Bien entendu, ces aspirations sont porteuses de paradoxes. Nombreux sont aussi les témoignages d’organisation repensée pour, par exemple, « responsabiliser » ou « donner de l’autonomie » et qui font long feu, faute de résultats dans la durée. En effet, sans aller jusqu’au modèle encore balbutiant de « collectivités libérées », l’évolution vers une relation au travail plus « impliquante » pour les agents n’est pas sans contrepartie pour ceux-ci. Pour légitime qu’il soit, le droit à être un peu plus acteur et un peu moins agent ne va pas sans devoirs.

L’évolution vers une relation au travail plus « impliquante » pour les agents n’est pas sans contrepartie pour ceux-ci.

Quoi qu’il en soit, l’expression qui émerge « grâce » aux RPS souligne on ne peut plus clairement la nécessité d’un changement de modèle culturel. Il s’agit probablement aujourd’hui pour chaque collectivité de trouver où placer le curseur entre le « tout descendant » de la culture administrative d’hier et son extrême inverse incarné par le « tout horizontal » du modèle dit « libéré ».

Lire aussi : l'interview de Jamila El Berry : "L'absence de prévention des RPS sera demain systématiquement sanctionnée

Entre le « tout descendant » et la collectivité libérée, où mettre le curseur ?

Les enseignements apportés par les RPS ne sont pas les seuls à souligner cette nécessité.
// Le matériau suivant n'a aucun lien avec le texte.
(** * TeachableMachinePro: the training and inference hook, verified

    A shallow embedding of the transfer-learning core of the application:

    - [client/src/types/ml-types.ts]      the data model;
    - [client/src/lib/ml-utils.ts]        [loadMobileNet], [preprocessImage],
                                          [createTransferModel], [trainModel],
                                          [predict], [resizeImage];
    - the [useTensorFlow] hook            [initTensorFlow], [loadBaseModel],
                                          [createModel], [startTraining],
                                          [makePrediction], [exportModel];
    - the [ClassManager] component        the class-list editing operations
                                          and [handleFileUpload];
    - the [TeachableMachine] page         its effects, [handleStartTraining],
                                          [handlePredict], [handleExportModel];
    - the [PredictionDisplay] component   [getClassColor], [topPrediction];
    - the [useWebcam] hook                [startWebcam], [stopWebcam].

    Conventions.  A JavaScript number that holds a measurement (a loss, a
    probability, a pixel intensity) is a rational of [Q]: every finite
    binary64 value is one, and products and quotients are taken exactly (the
    rounding of the last bit and NaN are outside the model; [resizeImage],
    where the last bit decides the size of the canvas, takes the rounding
    as a parameter).  Counters and
    indices are [nat], clock readings are [Z] milliseconds.  TensorFlow.js is
    an external library: its kernels appear as parameters, or as an
    environment record that fixes how each external call of one run behaves
    (whether it throws, which epochs [fit] reports).  The page is given
    twice: [step] takes every call to its end within the event that makes
    it, and a [Session] lets the calls of [startTraining] take their turns,
    one [await] at a time, between the events. *)

From Stdlib Require Import List String Ascii Bool Arith ZArith QArith Qabs Qround
  Qpower Lia Lqa.
From Stdlib Require Import Sorted Permutation Strings.Byte DecimalString.
Import ListNotations.

Open Scope string_scope.
Open Scope nat_scope.

(* ================================================================== *)
(** * Data model ([ml-types.ts]) *)
(* ================================================================== *)

(** [ImageSample]: the pixel data and the blob are only carried around by the
    code modelled here; training reads the sample through its object URL. *)
Record ImageSample := {
  sample_id : string;
  url : string
}.

Record TrainingClass := {
  id : string;
  name : string;
  color : string;
  samples : list ImageSample
}.

Record TrainingProgress := {
  epoch : nat;
  totalEpochs : nat;
  accuracy : Q;
  loss : Q;
  samplesProcessed : nat;
  timeElapsed : Z
}.

Record Prediction := {
  className : string;
  confidence : Q;
  classIndex : nat
}.

Inductive TrainingStatus := st_idle | st_training | st_completed | st_error.

(** A loaded [tf.LayersModel] used as base model: the names of its layers, in
    order. *)
Record BaseModel := {
  layers : list string
}.

(** Where [createTransferModel] cuts the base model. *)
Inductive FeatureExtractor :=
| CutAt (layerName : string)      (* outputs of the layer of that name *)
| CutAtLayer (index : nat)        (* outputs of [layers[index]] *)
| FullModel.                      (* the base model itself *)

(** The model returned by [createTransferModel]:
    input 224x224x3 -> frozen extractor -> dropout -> dense softmax. *)
Record Head := {
  head_base : BaseModel;
  head_extractor : FeatureExtractor;
  head_dropout : Q;
  head_units : nat;
  head_activation : string       (* the activation of the dense layer *)
}.

Record MLModel := {
  model : option Head;
  isReady : bool;
  baseModel : option BaseModel
}.

(** One entry of the [trainingHistory] state. *)
Record HistoryEntry := {
  h_epoch : nat;
  h_loss : Q;
  h_accuracy : Q
}.

(** The React state of [useTensorFlow]. *)
Record HookState := {
  isInitialized : bool;
  mlmodel : MLModel;                       (* the state variable [model] *)
  trainingStatus : TrainingStatus;
  trainingProgress : option TrainingProgress;
  trainingHistory : list HistoryEntry;
  error : option string
}.

(* ================================================================== *)
(** * The TensorFlow.js engine as far as the hook sees it *)
(* ================================================================== *)

(** The library calls that allocate a tensor. *)
Inductive TensorOp :=
| FromPixels | ResizeBilinear | Cast | Div | Stack | Tensor1d | OneHot.

Definition TensorOp_eqb (a b : TensorOp) : bool :=
  match a, b with
  | FromPixels, FromPixels | ResizeBilinear, ResizeBilinear | Cast, Cast
  | Div, Div | Stack, Stack | Tensor1d, Tensor1d | OneHot, OneHot => true
  | _, _ => false
  end.

(** A tensor held by the engine: its handle and the call that produced it. *)
Record TensorInfo := {
  tid : nat;
  producer : TensorOp
}.

(** The world one session runs in: the hook's state, the tensors made by
    the calls of [TensorOp] that are not disposed, the next free tensor
    handle, the wall clock
    ([Date.now()]), and the sequence of values passed to
    [setTrainingProgress] so far (what an observer of the hook has seen). *)
Record World := {
  hook : HookState;
  live : list TensorInfo;
  next_tid : nat;
  clock : Z;
  progress_stream : list TrainingProgress
}.

Definition with_hook (f : HookState -> HookState) (w : World) : World :=
  {| hook := f (hook w); live := live w; next_tid := next_tid w;
     clock := clock w; progress_stream := progress_stream w |}.

Definition live_of (op : TensorOp) (w : World) : list nat :=
  map tid (filter (fun i => TensorOp_eqb (producer i) op) (live w)).

(* ================================================================== *)
(** * Asynchronous procedures *)
(* ================================================================== *)

(** An [async] function is a tree of atomic actions on the world, cut in
    turns by its [await]s.  [Raise] is a thrown exception (the handlers of
    this code never inspect it), [Hang] an [await] on a promise that never
    settles. *)
Inductive Proc (A : Type) : Type :=
| Ret (a : A)
| Raise
| Hang
| Await (k : Proc A)
| Act (B : Type) (f : World -> B * World) (k : B -> Proc A).

Arguments Ret {A} a.
Arguments Raise {A}.
Arguments Hang {A}.
Arguments Await {A} k.
Arguments Act {A B} f k.

Fixpoint bind {A B} (p : Proc A) (g : A -> Proc B) : Proc B :=
  match p with
  | Ret a => g a
  | Raise => Raise
  | Hang => Hang
  | Await k => Await (bind k g)
  | Act f k => Act f (fun b => bind (k b) g)
  end.

(** [try { p } catch { h }] *)
Fixpoint try_catch {A} (p : Proc A) (h : Proc A) : Proc A :=
  match p with
  | Ret a => Ret a
  | Raise => h
  | Hang => Hang
  | Await k => Await (try_catch k h)
  | Act f k => Act f (fun b => try_catch (k b) h)
  end.

Declare Scope proc_scope.
Delimit Scope proc_scope with proc.
Notation "x <- p ;; q" := (bind p (fun x => q))
  (at level 61, p at next level, right associativity) : proc_scope.
Notation "p ;; q" := (bind p (fun _ => q))
  (at level 61, right associativity) : proc_scope.
Open Scope proc_scope.

Definition act {B} (f : World -> B * World) : Proc B := Act f Ret.
Definition modify (f : World -> World) : Proc unit := act (fun w => (tt, f w)).
Definition await : Proc unit := Await (Ret tt).

Fixpoint forM {A B} (l : list A) (f : A -> Proc B) : Proc (list B) :=
  match l with
  | [] => Ret []
  | x :: l' => y <- f x ;; ys <- forM l' f ;; Ret (y :: ys)
  end.

Fixpoint forM_ {A} (l : list A) (f : A -> Proc unit) : Proc unit :=
  match l with
  | [] => Ret tt
  | x :: l' => f x ;; forM_ l' f
  end.

(** How a procedure ends. *)
Inductive Outcome (A : Type) :=
| Done (a : A)
| Thrown
| Hung.
Arguments Done {A} a.
Arguments Thrown {A}.
Arguments Hung {A}.

(** [run p w]: the procedure alone in the world, from start to end. *)
Fixpoint run {A} (p : Proc A) (w : World) : Outcome A * World :=
  match p with
  | Ret a => (Done a, w)
  | Raise => (Thrown, w)
  | Hang => (Hung, w)
  | Await k => run k w
  | Act f k => let (b, w') := f w in run (k b) w'
  end.

(** One turn: everything up to the next [await]. *)
Inductive Turn (A : Type) :=
| Finished (o : Outcome A)
| Suspended (k : Proc A).
Arguments Finished {A} o.
Arguments Suspended {A} k.

Fixpoint turn {A} (p : Proc A) (w : World) : Turn A * World :=
  match p with
  | Ret a => (Finished (Done a), w)
  | Raise => (Finished Thrown, w)
  | Hang => (Finished Hung, w)
  | Await k => (Suspended k, w)
  | Act f k => let (b, w') := f w in turn (k b) w'
  end.

(** [turns n p w]: the first [n] turns of [p]. *)
Fixpoint turns {A} (n : nat) (p : Proc A) (w : World) : Turn A * World :=
  match n with
  | O => (Suspended p, w)
  | S n' =>
      match turn p w with
      | (Suspended k, w') => turns n' k w'
      | r => r
      end
  end.

Definition resume {A} (t : Turn A) (w : World) : Turn A * World :=
  match t with
  | Suspended k => turn k w
  | Finished o => (Finished o, w)
  end.

(** [interleave order a b w]: the two procedures take turns in the given
    order ([false]: the first one, [true]: the second one). *)
Fixpoint interleave {A} (order : list bool) (a b : Turn A) (w : World)
  : Turn A * Turn A * World :=
  match order with
  | [] => (a, b, w)
  | false :: rest => let (a', w') := resume a w in interleave rest a' b w'
  | true :: rest => let (b', w') := resume b w in interleave rest a b' w'
  end.

(* ================================================================== *)
(** * What the outside does during one operation *)
(* ================================================================== *)

(** [logs] of an [onEpochEnd] callback of [model.fit]; [logs.acc] may be
    [undefined]. *)
Record Logs := {
  logs_loss : Q;
  logs_acc : option Q
}.

(** One [onEpochEnd] call made by [model.fit], and the clock when it is
    made. *)
Record FitEvent := {
  fe_epoch : nat;
  fe_logs : option Logs;
  fe_now : Z
}.

Inductive LoadResult :=
| Loaded (b : BaseModel)      (* [loadMobileNet] resolves to a model *)
| LoadedNothing               (* ... to a falsy value *)
| LoadThrows.                 (* ... or rejects *)

(** The behaviour of the browser and of TensorFlow.js during one operation
    of the hook. *)
Record Env := {
  (* the time at which the image at a URL fires [onload], if it ever does *)
  img_loads : string -> option Z;
  (* the tensor-producing calls that throw *)
  tf_throws : TensorOp -> bool;
  (* the [onEpochEnd] calls [model.fit] makes, in order, when it is asked
     for the given number of epochs *)
  fit_trace : nat -> list FitEvent;
  (* whether [model.compile]/[model.fit] resolve, after those calls *)
  fit_ok : bool;
  (* whether assembling the layers of a new head throws *)
  layers_throw : bool;
  load_result : LoadResult;
  (* whether [model.save] resolves *)
  save_ok : bool
}.

(* ================================================================== *)
(** * State setters of the hook *)
(* ================================================================== *)

Definition setModel (f : MLModel -> MLModel) : Proc unit :=
  modify (with_hook (fun h =>
    {| isInitialized := isInitialized h; mlmodel := f (mlmodel h);
       trainingStatus := trainingStatus h;
       trainingProgress := trainingProgress h;
       trainingHistory := trainingHistory h; error := error h |})).

Definition setTrainingStatus (s : TrainingStatus) : Proc unit :=
  modify (with_hook (fun h =>
    {| isInitialized := isInitialized h; mlmodel := mlmodel h;
       trainingStatus := s;
       trainingProgress := trainingProgress h;
       trainingHistory := trainingHistory h; error := error h |})).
Par exemple, si l’on veut croire à la réalité de l’existence d’une « génération Y » et de ses a priori comportements vis-à-vis du travail empreints d’une forme de « versatilité », comment imaginer que le cadre proposé par les collectivités puisse être attractif, au-delà de la sécurité de l’emploi qu’il apporte ? Comment imaginer également que les réformes, transferts de compétences, le « faire plus avec moins », s’accommodent durablement et se passent sans dégâts humains en termes de motivation au travail si le message sur le sens et les enjeux dont ces changements sont porteurs ne supplante pas systématiquement celui de « où va-t-on bien pouvoir les recaser ? ».

Comment ne pas voir l’enjeu de crédibilité des ressources humaines lorsque l’appétence pour les outils et concepts les plus modernes du domaine, qu’il s’agisse de co-construction, co-développement, coaching, individuel ou collectif, formation, co-formation, e-formation, séminaires, webinaires… se trouve invariablement confrontée à la cruelle réalité à la hausse tendancielle et constante des chiffres de l’absentéisme ?
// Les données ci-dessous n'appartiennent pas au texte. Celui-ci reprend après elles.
(** ** Facts on the roster *)

Lemma dict_elem_get {V} (d : Py.dict V) (k : string) (v : V) :
  NoDup (Py.keys d) -> (k, v) ∈ d -> Py.dict_get d k = Some v.
Proof.
  induction d as [|[k' v'] d IH]; simpl; intros Hnd Hin.
  - by apply elem_of_nil in Hin.
  - apply NoDup_cons in Hnd as [Hk Hnd].
    apply elem_of_cons in Hin as [[= -> ->]|Hin].
    + by rewrite String.eqb_refl.
    + destruct (String.eqb_spec k' k) as [->|Hne]; [|by apply IH].
      exfalso. apply Hk. apply list_elem_of_fmap. by exists (k, v).
Qed.

Lemma dict_keys_set_NoDup {V} (d : Py.dict V) (k : string) (v : V) :
  NoDup (Py.keys d) -> NoDup (Py.keys (Py.dict_set d k v)).
Proof.
  destruct (decide (k ∈ Py.keys d)) as [Hin|Hin]; [by rewrite dict_keys_set|].
  induction d as [|[k' v'] d IH]; simpl; intros Hnd.
  - apply NoDup_singleton.
  - simpl in Hin. apply not_elem_of_cons in Hin as [Hne Hin].
    destruct (String.eqb_spec k' k) as [->|_]; [done|]. simpl.
    apply NoDup_cons in Hnd as [Hk Hnd]. apply NoDup_cons. split; [|by apply IH].
    intros Hk'. apply list_elem_of_fmap in Hk' as [[k0 v0] [-> H0]].
    apply dict_set_elem in H0 as [[= -> ->]|H0]; [done|].
    apply Hk. apply list_elem_of_fmap. by exists (k0, v0).
Qed.

Lemma capacity_ok_set (d : Py.dict Attendant) (k : string) (a : Attendant) :
  capacity_ok d -> length (active_orders a) <= 2 -> capacity_ok (Py.dict_set d k a).
Proof.
  intros Hd Ha n a' Hin. apply dict_set_elem in Hin as [[= -> ->]|Hin]; [done|].
  by eapply Hd.
Qed.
Comment imaginer que le « faire plus avec moins » s’accommode durablement et se passe sans dégâts humains en termes de motivation au travail ?

Il existe une réponse à ces questions. Et même si son expression peut littéralement paraître désuète au regard de la quête d’outils RH toujours plus innovants, elle n’en est pas moins efficace. Il s’agit, tout simplement du management dit « participatif ».
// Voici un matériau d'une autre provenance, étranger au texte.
Lemma run_eol (k : cont R) (prev : option ascii) (s : string) (c : captures) (m : R) :
  multiline f = false ->
  run f Eol k prev s c = Some m -> s = EmptyString /\ k prev EmptyString c = Some m.
Proof.
  intros Hm. simpl. destruct s as [|x t]; simpl.
  - intros H. split; [reflexivity|exact H].
  - rewrite Hm. discriminate.
Qed.

Lemma run_bol (k : cont R) (prev : option ascii) (s : string) (c : captures) (m : R) :
  multiline f = false ->
  run f Bol k prev s c = Some m -> prev = None /\ k None s c = Some m.
Proof.
  intros Hm. simpl. destruct prev as [x|]; simpl.
  - rewrite Hm. discriminate.
  - intros H. split; [reflexivity|exact H].
Qed.

(** A pattern that ends with a literal and the end anchor matches only
    a text that ends with the literal. *)
Lemma literal_at_end (pre : list regex) (text : string) (k : cont R) :
  ignoreCase f = false -> multiline f = false ->
  forall prev s c m,
    run f (fold_right Seq (Seq (lit text) Eol) pre) k prev s c = Some m ->
    exists before, s = before +:+ text.
Proof.
  intros Hic Hm prev s c m H.
  assert (Hr : reached (run f (Seq (lit text) Eol) k) s m).
  { clear -H. revert prev s c H. induction pre as [|a pre IH]; intros prev s c H.
    - eapply reached_here. exact H.
    - simpl in H. apply run_reached in H. destruct H as (p1 & s1 & c1 & pre1 & H & ->).
      apply reached_append. eapply IH. exact H. }
  destruct Hr as (p & s' & c' & before & Hrun & ->).
  simpl run in Hrun. apply (run_lit text Hic) in Hrun.
  destruct Hrun as (p' & s2 & -> & Hrun).
  apply (run_eol k p' s2 c' m Hm) in Hrun. destruct Hrun as [-> _].
  exists before. rewrite append_empty_r. reflexivity.
Qed.

End Consumed.

(** [exec] finds its match on a suffix of the text; when the pattern is
    tried past the first position, some character precedes. *)
Lemma exec_from_position (f : flags) (r : regex) (s : string) :
  forall prev m from,
    exec_from f r prev s = Some (m, from) ->
    exists prev' skipped,
      run f r finish prev' from [] = Some m
      /\ s = skipped +:+ from
      /\ ((prev' = prev /\ from = s) \/ exists x, prev' = Some x).
Proof.
  induction s as [|x t IH]; intros prev m from; simpl.
  - destruct (run f r finish prev EmptyString []) eqn:E; [|discriminate].
    intros H. injection H as <- <-. exists prev, EmptyString. auto.
  - destruct (run f r finish prev (String x t) []) eqn:E.
    + intros H. injection H as <- <-. exists prev, EmptyString. auto.
    + intros H. apply IH in H. destruct H as (p' & skipped & H & -> & Hp).
      exists p', (String x skipped). split; [exact H|]. split; [reflexivity|].
      right. destruct Hp as [[-> _]|Hp]; [eauto|exact Hp].
Qed.

Lemma test_found (f : flags) (r : regex) (s : string) :
  test f r s = true ->
  exists prev' skipped from m,
    run f r finish prev' from [] = Some m
    /\ s = skipped +:+ from
    /\ ((prev' = None /\ from = s) \/ exists x, prev' = Some x).
Proof.
  unfold test, exec. destruct (exec_from f r None s) as [[m from]|] eqn:E; [|discriminate].
  intros _. apply exec_from_position in E. destruct E as (p & skipped & H1 & H2 & H3).
  exists p, skipped, from, m. auto.
Qed.

(** A match at the first position is a match. *)
Lemma test_at_start (f : flags) (r : regex) (s : string) (m : found) :
  run f r finish None s [] = Some m -> test f r s = true.
Proof.
  intros H. unfold test, exec. destruct s; simpl; rewrite H; reflexivity.
Qed.

Lemma test_literal_at_end (pre : list regex) (text s : string) :
  test no_flags (fold_right Seq (Seq (lit text) Eol) pre) s = true ->
  exists before, s = before +:+ text.
Proof.
  intros H. apply test_found in H. destruct H as (p & skipped & from & m & H & -> & _).
  apply (literal_at_end no_flags pre text finish eq_refl eq_refl) in H.
  destruct H as [before ->]. exists (skipped +:+ before). rewrite append_assoc. reflexivity.
Qed.

(** [endsWith] and concatenation. *)
Lemma endsWith_append (before text : string) : endsWith (before +:+ text) text = true.
Proof.
  induction before as [|x t IH].
  - change (EmptyString +:+ text) with text. destruct text; simpl.
    + reflexivity.
    + rewrite Ascii.eqb_refl, String.eqb_refl. reflexivity.
  - rewrite append_cons. simpl. rewrite IH. apply orb_true_r.
Qed.

Lemma endsWith_split (s text : string) :
  endsWith s text = true -> exists before, s = before +:+ text.
Proof.
  induction s as [|x t IH].
  - destruct text; [|discriminate]. intros _. exists EmptyString. reflexivity.
  - change (endsWith (String x t) text)
      with (String.eqb (String x t) text || endsWith t text).
    intros H. apply orb_true_iff in H. destruct H as [H|H].
    + apply String.eqb_eq in H. subst text. exists EmptyString. reflexivity.
    + destruct (IH H) as [before ->]. exists (String x before). reflexivity.
Qed.

(** Two endings, neither of which ends with the other, exclude each
    other. *)
Lemma endsWith_exclusive (a b : string) :
  endsWith a b = false -> endsWith b a = false ->
  forall s, endsWith s a = true -> endsWith s b = false.
Proof.
  intros Hab Hba. induction s as [|x t IH].
  - destruct a; [|discriminate]. intros _. destruct b; [discriminate|reflexivity].
  - intros H.
    change (endsWith (String x t) a) with (String.eqb (String x t) a || endsWith t a) in H.
    change (endsWith (String x t) b) with (String.eqb (String x t) b || endsWith t b).
    apply orb_true_iff in H. destruct H as [H|H].
    + apply String.eqb_eq in H. subst a. exact Hab.
    + rewrite (IH H), orb_false_r.
      destruct (String.eqb (String x t) b) eqn:E; [|reflexivity].
      apply String.eqb_eq in E. subst b.
      change (endsWith (String x t) a) with (String.eqb (String x t) a || endsWith t a) in Hba.
      rewrite H, orb_true_r in Hba. discriminate.
Qed.

End SuffixFacts.
(** * The endpoint guard and the provider detection, further *)

Module GuardMore.
Import Text Regex Guard Chat Shape MoreSamples JsonFacts SuffixFacts GuardFacts.

Lemma azure_ending (h : string) :
  test no_flags azurePattern h = true -> endsWith h ".openai.azure.com" = true.
Proof.
  intros H.
  change azurePattern
    with (fold_right Seq (Seq (lit ".openai.azure.com") Eol) [Bol; Plus lower_digit_dash]) in H.
  apply test_literal_at_end in H. destruct H as [before ->]. apply endsWith_append.
Qed.

Lemma bedrock_ending (h : string) :
  test no_flags awsBedrockPattern h = true -> endsWith h ".amazonaws.com" = true.
Proof.
  intros H. unfold awsBedrockPattern in H.
  match type of H with
  | test _ (cat [?a; ?b; ?c; ?d; ?e; _; _]) _ = _ =>
      change (test no_flags
                (fold_right Seq (Seq (lit ".amazonaws.com") Eol) [a; b; c; d; e]) h = true) in H
  end.
  apply test_literal_at_end in H. destruct H as [before ->]. apply endsWith_append.
Qed.

Lemma google_ending (h : string) :
  test no_flags googlePattern h = true ->
  endsWith h "aiplatform.googleapis.com" = true \/ endsWith h ".p.googleapis.com" = true.
Proof.
  intros H. apply test_found in H. destruct H as (p & skipped & from & m & H & -> & _).
  unfold googlePattern in H. simpl run in H.
  match type of H with
  | match ?first with Some _ => _ | None => _ end = _ => destruct first as [m1|] eqn:E1
  end.
  - left.
    change (run no_flags
              (fold_right Seq (Seq (lit "aiplatform.googleapis.com") Eol)
                 [Bol; Opt (Group 1 (Seq (Plus lower_digit_dash) (lit ".")))])
              finish p from [] = Some m1) in E1.
    apply (literal_at_end no_flags _ _ finish eq_refl eq_refl) in E1.
    destruct E1 as [before ->]. rewrite <- append_assoc. apply endsWith_append.
  - right.
    change (run no_flags
              (fold_right Seq (Seq (lit ".p.googleapis.com") Eol) [Bol; Plus lower_digit_dash])
              finish p from [] = Some m) in H.
    apply (literal_at_end no_flags _ _ finish eq_refl eq_refl) in H.
    destruct H as [before ->]. rewrite <- append_assoc. apply endsWith_append.
Qed.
Qu’est-ce que le management participatif ?

Et déjà, qu’est-ce que cela n’est pas ? « Participatif » ne signifie pas seulement demander leur avis aux agents, surtout lorsque l’on a déjà une idée, voire lorsque l'on a décidé des modalités de mise en œuvre de ce sur quoi cet avis allait porter. « Participatif » ne signifie pas non plus « voir tout le monde » et expliquer, réexpliquer et ré-réexpliquer une décision ou un projet. Non, « participatif » signifie schématiquement donner un résultat à atteindre, qui n’est pas négociable, ne se discute pas et laisser toute latitude aux agents concernés sur le choix des moyens à mettre en œuvre pour l’atteindre.

Cette autonomie n’est-elle pas précisément celle que les agents réclament à cor et à cri dans les enquêtes RPS ?

Il y a donc une partie « directive » ou « descendante » qui est le résultat à atteindre et une partie ascendante, qui est l’espace de discussion, d’organisation, dans lequel les agents peuvent et doivent exercer leur autonomie. En effet, ce sont eux les meilleurs spécialistes de terrain, ce sont eux qui connaissent les meilleures solutions. Or, cette autonomie n’est-elle pas précisément celle que les agents réclament à cor et à cri dans les enquêtes RPS ? Cela semble simple, n’est-ce pas, sur le papier ? Alors, pourquoi le management n’est-il pas encore systématiquement participatif dans les collectivités ?

Qu’est-ce que vous allez gagner ?
Bien entendu, l’évolution ne se fera pas en un jour ni en une réunion. Bien entendu, une fois que les agents seront ainsi « autonomisés » dans leur travail, il vous faudra en évaluer régulièrement les progrès dans la perspective des résultats à atteindre. Pour être efficace et bienveillante, cette évaluation ne devra pas se comprendre au sens « scolaire » de « jugement ». Elle portera sur le travail et non sur les personnes, sur ce qui a été accompli et ce qui reste à mettre en œuvre. Alors, ainsi, vous aurez mis en place des éléments fondamentaux pour que les agents voient du sens dans leur travail, se sentent utiles, traités en adultes et impliqués. Qu’est-ce que vous gagnez alors ?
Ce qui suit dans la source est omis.